Input data below:
(* ===== verification/AgentModel.v ===== *)
(** * Agent applications ([src/internal/agentapp/model.go], [templates.go])

    Portable agent definitions and bundles: their JSON form, validation, digests, building and the built-in templates. A slice is [None] when nil. *)

From Stdlib Require Import Ascii.
From S2P Require Import Prelude GoText GoTime GoJson GoRune GoCrypto Strict.

Module AgentModel.

Definition DefinitionSchema : string := "steward.agent.v1".
Definition BundleSchema : string := "steward.agent.bundle.v1".
Definition InventorySchema : string := "steward.nodes.v1".
Definition SnapshotSchema : string := "steward.agent.snapshot.v1".
Definition ForkSchema : string := "steward.agent.fork.v1".
Definition MaxArtifactBytes : Z := Z.shiftl 1 20.
Definition HermesAdapterContractV1 : string := "steward.hermes-agent.v1".
Definition HermesAdapterContractV2 : string := "steward.hermes-agent.v2".

(** [agentservice.RuntimeEngine] and [agentservice.AdapterContractV1]. *)
Definition RuntimeEngine : string := "agent-service".
Definition AdapterContractV1 : string := "steward.agent-service.v1".

(** ** Data *)

Record Runtime := mkRuntime {
  rt_Engine : string; rt_Image : string; rt_AdapterContract : string }.

Record Model := mkModel {
  md_Route : string }.

Record CapabilityRequests := mkCapabilityRequests {
  cp_EgressRouteIDs : option (list string); cp_ConnectorIDs : option (list string); cp_ControllerEvents : bool }.

Record Resources := mkResources {
  rs_CPUMillis : Z; rs_MemoryMiB : Z; rs_DiskMiB : Z; rs_PIDs : Z }.

Record Label := mkLabel {
  lb_Key : string; lb_Value : string }.

Record Placement := mkPlacement {
  pl_Architectures : option (list string); pl_Isolation : string; pl_RequiredLabels : option (list Label); pl_PreferredLabels : option (list Label);
  pl_Tolerations : option (list string); pl_SpreadBy : string }.

Record State := mkState {
  st_Persistent : bool; st_SnapshotID : string }.

Record Lifetime := mkLifetime {
  lt_Mode : string; lt_TTLSeconds : Z; lt_OnExpiry : string }.

Record PolicyEvidence := mkPolicyEvidence {
  pe_BundleDigest : string; pe_Query : string; pe_Allowed : bool }.

Record AgentDefinition := mkAgentDefinition {
  df_Schema : string; df_Name : string; df_Runtime : Runtime; df_ToolProfile : string; df_Model : Model; df_Skills : option (list string);
  df_MCP : option (list string); df_Capabilities : CapabilityRequests; df_Resources : Resources; df_Placement : Placement; df_State : State;
  df_Lifetime : Lifetime }.

Record Bundle := mkBundle {
  bn_Schema : string; bn_SourceDigest : string; bn_Definition : AgentDefinition; bn_Policy : option PolicyEvidence }.

(** ** JSON *)

Definition zero_Runtime : Runtime := mkRuntime "" "" "".

#[global] Instance Runtime_json : GoJSON Runtime := {
  go_shape := KStruct [
    ("engine", KString); ("image", KString); ("adapter_contract", KString)]%string;
  to_json x := obj [
    always "engine" (JStr (rt_Engine x)); always "image" (JStr (rt_Image x)); always "adapter_contract" (JStr (rt_AdapterContract x))];
  of_json v := match v with
    | JObj fs =>
        v_Engine ← field fs "engine" dec_string ""%string; v_Image ← field fs "image" dec_string ""%string;
        v_AdapterContract ← field fs "adapter_contract" dec_string ""%string;
        Some (mkRuntime v_Engine v_Image v_AdapterContract)
    | _ => None end;
  storable x :=
    utf8_valid (rt_Engine x) && utf8_valid (rt_Image x) && utf8_valid (rt_AdapterContract x);
}.

Definition zero_Model : Model := mkModel "".
(** C22: [Build] succeeds for every valid definition with a UTF-8 image and every allowed policy evidence, within the size limit, and returns the
    definition (empty optional lists as nil) under the digest of its JSON. Conversely, whenever [Build] succeeds, the definition is valid, the evidence
    allows it and the bundle is that one, read back unchanged from its canonical file; or the image is not UTF-8, [json.Marshal] replaced its invalid
    bytes, and the rewritten definition, another text, has the same SHA-256 digest: a valid definition with such an image does not build otherwise. *)
Theorem build_exact d policy bundle :
  let raw := json_print (to_json d) in
  let rewritten := json_print (to_json (readable d)) in
  (Definition_Validate d = Ok tt -> utf8_valid (rt_Image (df_Runtime d)) = true -> from_option policy_ok true policy = true ->
   Build d policy = Ok (built d policy)) /\
  (Build d policy = Ok bundle ->
   Definition_Validate d = Ok tt /\ from_option policy_ok true policy = true /\
   (utf8_valid (rt_Image (df_Runtime d)) = true /\ bundle = built d policy /\
    (exists file, MarshalCanonical bundle = Ok file /\ DecodeBundle file = Ok bundle) \/
    utf8_valid (rt_Image (df_Runtime d)) = false /\ raw <> rewritten /\ Sha256.sum raw = Sha256.sum rewritten)).
Proof.
  intros raw rewritten. split.
  - intros Hd Hi Hp. unfold Build. rewrite Hd, <- json_built, <- (app_nil_r (json_print _)). apply decode_built; auto.
  - intros H. assert (Hd : Definition_Validate d = Ok tt) by (unfold Build in H; by destruct (Definition_Validate d) as [[]|]).
    destruct (build_reads d policy bundle Hd H) as [-> (_ & _ & Hdigest & Hp)%bundle_inv]. cbn [bn_SourceDigest bn_Definition bn_Policy] in Hdigest, Hp.
    assert (Hsame : readable_policy <$> policy = policy) by (destruct policy as [p|]; [|done]; cbn in Hp |- *; by rewrite readable_policy_ok).
    rewrite Hsame in *. split_and!; [done|done|]. destruct (utf8_valid (rt_Image (df_Runtime d))) eqn:Hi; [left | right].
    + rewrite readable_same by done. change (mkBundle _ _ _ _) with (built d policy). split_and!; [done|done|]. unfold MarshalCanonical.
      pose proof (size_built d policy Hi Hd Hp) as Hz. rewrite (proj2 (Z.leb_le _ MaxArtifactBytes)) by (change MaxArtifactBytes with 1048576; lia).
      eexists. split; [done|]. apply decode_built; auto.
    + split_and!; [done | by apply readable_differs|]. unfold DigestJSON in Hdigest. rewrite json_normal in Hdigest. by apply sha256_text_inj.
Qed.

Definition sample_image : string := "registry.example/agents/hermes@sha256:aaaaaaaaaaaaaaaaaaaaaaaaaaaaaaaaaaaaaaaaaaaaaaaaaaaaaaaaaaaaaaaa".
Definition sample_definition : AgentDefinition :=
  mkAgentDefinition DefinitionSchema "coder" (mkRuntime "hermes" sample_image HermesAdapterContractV2) "developer" (mkModel "local/default")
    (Some ["steward-coding-worker"]) (Some []) (mkCapabilityRequests None (Some ["steward-codex"]) false) (mkResources 4000 8192 16384 1024)
    (mkPlacement (Some ["amd64"; "arm64"]) "hardened" (Some [mkLabel "zone" "a"]) (Some [mkLabel "disk" "ssd"]) (Some ["batch"]) "rack") (mkState true "snap-1")
    (mkLifetime "temporary" 3600 "destroy").
Definition sample_policy : option PolicyEvidence :=
  Some (mkPolicyEvidence "sha256:aaaaaaaaaaaaaaaaaaaaaaaaaaaaaaaaaaaaaaaaaaaaaaaaaaaaaaaaaaaaaaaa" "data.steward.allow" true).

Lemma build_exact_witness : Build sample_definition sample_policy = Ok (built sample_definition sample_policy) /\
  exists raw, MarshalCanonical (built sample_definition sample_policy) = Ok raw /\ DecodeBundle raw = Ok (built sample_definition sample_policy).
Proof.
  destruct (build_exact sample_definition sample_policy (built sample_definition sample_policy)) as [H1 H2].
  assert (H : Build sample_definition sample_policy = Ok (built sample_definition sample_policy)) by (apply H1; vm_compute; reflexivity).
  destruct (H2 H) as (_ & _ & [(_ & _ & Hraw) | (Hf & _)]); [exact (conj H Hraw) | vm_compute in Hf; discriminate Hf].
Defined.

(** A valid definition whose image has a byte that is not UTF-8: it does not build. *)
Definition broken_image : string := string_of (byte_of_Z 255 :: bytes_of sample_image).
Example broken_image_refused :
  Definition_Validate (with_image sample_definition broken_image) = Ok tt /\ is_ok (Build (with_image sample_definition broken_image) None) = false.
Proof. vm_compute. split; reflexivity. Qed.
End of Input data.
What is needed - Could you repeat exactly the lines above from the line with "Definition ForkSchema : string" up to and including the line with "(** [agentservice.RuntimeEngine] and", and only those?

Exercise response -
Definition ForkSchema : string := "steward.agent.fork.v1".
Definition MaxArtifactBytes : Z := Z.shiftl 1 20.
Definition HermesAdapterContractV1 : string := "steward.hermes-agent.v1".
Definition HermesAdapterContractV2 : string := "steward.hermes-agent.v2".

(** [agentservice.RuntimeEngine] and [agentservice.AdapterContractV1]. *)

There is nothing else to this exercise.